PROBLEM STATEMENT.
Print the whole listing, unchanged.

DATA EXCERPTS.
* * *
(** ** Address classes *)
Definition loopback4 n := in4 n 127 0 0 0 8.
Definition link_local4 n := in4 n 169 254 0 0 16.
Definition reserved4 n := in4 n 240 0 0 0 4.
Definition multicast4 n := in4 n 224 0 0 0 4.
Definition shared4 n := in4 n 100 64 0 0 10.
Definition global4 n := negb (shared4 n) && negb (private4 n).

Definition link_local6 n := in6 n 0xfe80 10.
Definition multicast6 n := in6 n 0xff00 8.
Definition site_local6 n := in6 n 0xfec0 10.
Definition reserved6 n :=
  in6 n 0 8 || in6 n 0x0100 8 || in6 n 0x0200 7 || in6 n 0x0400 6 || in6 n 0x0800 5 || in6 n 0x1000 4 ||
  in6 n 0x4000 3 || in6 n 0x6000 3 || in6 n 0x8000 3 || in6 n 0xa000 3 || in6 n 0xc000 3 || in6 n 0xe000 4 ||
  in6 n 0xf000 5 || in6 n 0xf800 6 || in6 n 0xfe00 9.
Definition ipv4_mapped (n : Z) : option Z := if Z.shiftr n 32 =? 0xffff then Some (Z.land n 0xffffffff) else None.

(** ** [_is_disallowed_ip] *)
Definition disallowed4 n :=
  negb (global4 n) || private4 n || loopback4 n || link_local4 n || reserved4 n || multicast4 n || (n =? 0).
Definition disallowed6 n :=
  negb (negb (private6 n)) || private6 n || (n =? 1) || link_local6 n || reserved6 n || multicast6 n || (n =? 0).
Definition is_disallowed_ip (ip : address) : bool :=
  match ip with
  | V4 n => disallowed4 n
  | V6 n => match ipv4_mapped n with Some m => disallowed4 m | None => disallowed6 n end
  end.

(** ** [validate_outbound_url] *)
Inductive answer : Type := Addresses (l : list text) | TimedOut | Unresolved | Raised.

(** [UrlError]: an exception that is no [SSRFError]. *)
Inductive refusal : Type := SSRFError | UrlError.

Definition ALLOWED_URL_SCHEMES : list string := ["http"; "https"].

Fixpoint check_addresses (l : list text) : result refusal unit :=
  match l with
  | [] => Ok tt
  | addr :: l' =>
      match ip_address addr with
      | None => Err SSRFError
      | Some ip => if is_disallowed_ip ip then Err SSRFError else check_addresses l'
      end
  end.

Definition validate_outbound_url (allowlisted : list string) (getaddrinfo : string -> option Z -> answer) (url : val)
    : result refusal unit :=
  match url with
  | VStr s =>
      let s := strip s in
      if negb (str_true s) then Err SSRFError
      else match urlsplit s with
           | None => Err UrlError
           | Some parsed =>
               if negb (bool_decide (lower (scheme parsed) ∈ ALLOWED_URL_SCHEMES)) then Err SSRFError
               else match hostname parsed with
                    | None => Err SSRFError
                    | Some host =>
                        if bool_decide (lower host ∈ allowlisted) then Ok tt
                        else match port parsed with
                             | Err _ => Err SSRFError
                             | Ok p =>
                                 match getaddrinfo host p with
                                 | Addresses l => check_addresses l
                                 | TimedOut | Unresolved => Err SSRFError
                                 | Raised => Err UrlError
                                 end
                             end
                    end
           end
  | _ => Err SSRFError
  end.

(** ** [is_safe_outbound_url] *)
Definition METADATA_ADDRESSES : list string := ["169.254.169.254"; "fd00:ec2::254"].
Definition SAFE_URL_SCHEMES : list string := ["http"; "https"].
Definition build_api_payload (model_args meta_info : dict string val) (answer : string) (a : ToolCallAccumulator)
    : ToolCallAccumulator * result exn (option (dict string val)) :=
  match final_tool_calls a with
  | [] => (a, Ok None)
  | calls =>
      match dget 0 calls with
      | None => (a, Err KeyError)
      | Some e =>
          match e_name e with
          | None => (a, Ok None)
          | Some name =>
              match dget name (api_params a) with
              | None => (a, Ok None)
              | Some p =>
                  (set_gave false a,
                   match e_id e with
                   | None => Err ValidationError
                   | Some call_id =>
                       if is_headers (a_headers p) then
                         match merge_arguments
                                 (function_call_payload p model_args meta_info name calls call_id
                                    (if received_textual a then Some (strip answer) else None))
                                 (List.find (fun t => bool_decide (s_name t = name)) (tools a)) (e_arguments e) with
                         | Ok payload => Ok (Some payload)
                         | Err e => Err e
                         end
                       else Err ValidationError
                   end)
              end
          end
      end
  end.

(** ** Markers: [{"$var": name}] in a template of JSON values *)
Fixpoint contains_var_markers (v : val) : bool :=
  match v with
  | VDict d => dhas "$var" d || (fix go (d : dict string val) : bool :=
                                   match d with [] => false | (_, x) :: d' => contains_var_markers x || go d' end) d
  | VList l => (fix go (l : list val) : bool := match l with [] => false | x :: l' => contains_var_markers x || go l' end) l
  | _ => false
  end.

(** The name a marker asks for, when the object is a marker. *)
Definition marker (d : dict string val) : option val :=
  match d with [(k, name)] => if decide (k = "$var") then Some name else None | _ => None end.

(** [None]: the name is no hashable value. *)
Definition marker_value (name : val) (values : dict string val) : result exn (option val) :=
  match name with
  | VStr s => Ok (dget s values)
  | VList _ | VDict _ => Err TypeError
  | _ => Ok None
  end.

(** The comprehensions over a list and over a dictionary. *)
Definition each (f : val -> result exn val) : list val -> result exn (list val) :=
  fix go l := match l with
              | [] => Ok []
              | x :: l' => match f x with
                           | Err e => Err e
                           | Ok y => match go l' with Ok l2 => Ok (y :: l2) | Err e => Err e end
                           end
              end.
Definition each_value (f : val -> result exn val) : dict string val -> result exn (dict string val) :=
  fix go d := match d with
              | [] => Ok []
              | (k, x) :: d' => match f x with
                                | Err e => Err e
                                | Ok y => match go d' with Ok d2 => Ok ((k, y) :: d2) | Err e => Err e end
                                end
              end.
* * *
TASK OUTPUT.
(** ** Address classes *)
Definition loopback4 n := in4 n 127 0 0 0 8.
Definition link_local4 n := in4 n 169 254 0 0 16.
Definition reserved4 n := in4 n 240 0 0 0 4.
Definition multicast4 n := in4 n 224 0 0 0 4.
Definition shared4 n := in4 n 100 64 0 0 10.
Definition global4 n := negb (shared4 n) && negb (private4 n).

Definition link_local6 n := in6 n 0xfe80 10.
Definition multicast6 n := in6 n 0xff00 8.
Definition site_local6 n := in6 n 0xfec0 10.
Definition reserved6 n :=
  in6 n 0 8 || in6 n 0x0100 8 || in6 n 0x0200 7 || in6 n 0x0400 6 || in6 n 0x0800 5 || in6 n 0x1000 4 ||
  in6 n 0x4000 3 || in6 n 0x6000 3 || in6 n 0x8000 3 || in6 n 0xa000 3 || in6 n 0xc000 3 || in6 n 0xe000 4 ||
  in6 n 0xf000 5 || in6 n 0xf800 6 || in6 n 0xfe00 9.
Definition ipv4_mapped (n : Z) : option Z := if Z.shiftr n 32 =? 0xffff then Some (Z.land n 0xffffffff) else None.

(** ** [_is_disallowed_ip] *)
Definition disallowed4 n :=
  negb (global4 n) || private4 n || loopback4 n || link_local4 n || reserved4 n || multicast4 n || (n =? 0).
Definition disallowed6 n :=
  negb (negb (private6 n)) || private6 n || (n =? 1) || link_local6 n || reserved6 n || multicast6 n || (n =? 0).
Definition is_disallowed_ip (ip : address) : bool :=
  match ip with
  | V4 n => disallowed4 n
  | V6 n => match ipv4_mapped n with Some m => disallowed4 m | None => disallowed6 n end
  end.

(** ** [validate_outbound_url] *)
Inductive answer : Type := Addresses (l : list text) | TimedOut | Unresolved | Raised.

(** [UrlError]: an exception that is no [SSRFError]. *)
Inductive refusal : Type := SSRFError | UrlError.

Definition ALLOWED_URL_SCHEMES : list string := ["http"; "https"].

Fixpoint check_addresses (l : list text) : result refusal unit :=
  match l with
  | [] => Ok tt
  | addr :: l' =>
      match ip_address addr with
      | None => Err SSRFError
      | Some ip => if is_disallowed_ip ip then Err SSRFError else check_addresses l'
      end
  end.

Definition validate_outbound_url (allowlisted : list string) (getaddrinfo : string -> option Z -> answer) (url : val)
    : result refusal unit :=
  match url with
  | VStr s =>
      let s := strip s in
      if negb (str_true s) then Err SSRFError
      else match urlsplit s with
           | None => Err UrlError
           | Some parsed =>
               if negb (bool_decide (lower (scheme parsed) ∈ ALLOWED_URL_SCHEMES)) then Err SSRFError
               else match hostname parsed with
                    | None => Err SSRFError
                    | Some host =>
                        if bool_decide (lower host ∈ allowlisted) then Ok tt
                        else match port parsed with
                             | Err _ => Err SSRFError
                             | Ok p =>
                                 match getaddrinfo host p with
                                 | Addresses l => check_addresses l
                                 | TimedOut | Unresolved => Err SSRFError
                                 | Raised => Err UrlError
                                 end
                             end
                    end
           end
  | _ => Err SSRFError
  end.

(** ** [is_safe_outbound_url] *)
Definition METADATA_ADDRESSES : list string := ["169.254.169.254"; "fd00:ec2::254"].
Definition SAFE_URL_SCHEMES : list string := ["http"; "https"].
Definition build_api_payload (model_args meta_info : dict string val) (answer : string) (a : ToolCallAccumulator)
    : ToolCallAccumulator * result exn (option (dict string val)) :=
  match final_tool_calls a with
  | [] => (a, Ok None)
  | calls =>
      match dget 0 calls with
      | None => (a, Err KeyError)
      | Some e =>
          match e_name e with
          | None => (a, Ok None)
          | Some name =>
              match dget name (api_params a) with
              | None => (a, Ok None)
              | Some p =>
                  (set_gave false a,
                   match e_id e with
                   | None => Err ValidationError
                   | Some call_id =>
                       if is_headers (a_headers p) then
                         match merge_arguments
                                 (function_call_payload p model_args meta_info name calls call_id
                                    (if received_textual a then Some (strip answer) else None))
                                 (List.find (fun t => bool_decide (s_name t = name)) (tools a)) (e_arguments e) with
                         | Ok payload => Ok (Some payload)
                         | Err e => Err e
                         end
                       else Err ValidationError
                   end)
              end
          end
      end
  end.

(** ** Markers: [{"$var": name}] in a template of JSON values *)
Fixpoint contains_var_markers (v : val) : bool :=
  match v with
  | VDict d => dhas "$var" d || (fix go (d : dict string val) : bool :=
                                   match d with [] => false | (_, x) :: d' => contains_var_markers x || go d' end) d
  | VList l => (fix go (l : list val) : bool := match l with [] => false | x :: l' => contains_var_markers x || go l' end) l
  | _ => false
  end.

(** The name a marker asks for, when the object is a marker. *)
Definition marker (d : dict string val) : option val :=
  match d with [(k, name)] => if decide (k = "$var") then Some name else None | _ => None end.

(** [None]: the name is no hashable value. *)
Definition marker_value (name : val) (values : dict string val) : result exn (option val) :=
  match name with
  | VStr s => Ok (dget s values)
  | VList _ | VDict _ => Err TypeError
  | _ => Ok None
  end.

(** The comprehensions over a list and over a dictionary. *)
Definition each (f : val -> result exn val) : list val -> result exn (list val) :=
  fix go l := match l with
              | [] => Ok []
              | x :: l' => match f x with
                           | Err e => Err e
                           | Ok y => match go l' with Ok l2 => Ok (y :: l2) | Err e => Err e end
                           end
              end.
Definition each_value (f : val -> result exn val) : dict string val -> result exn (dict string val) :=
  fix go d := match d with
              | [] => Ok []
              | (k, x) :: d' => match f x with
                                | Err e => Err e
                                | Ok y => match go d' with Ok d2 => Ok ((k, y) :: d2) | Err e => Err e end
                                end
              end.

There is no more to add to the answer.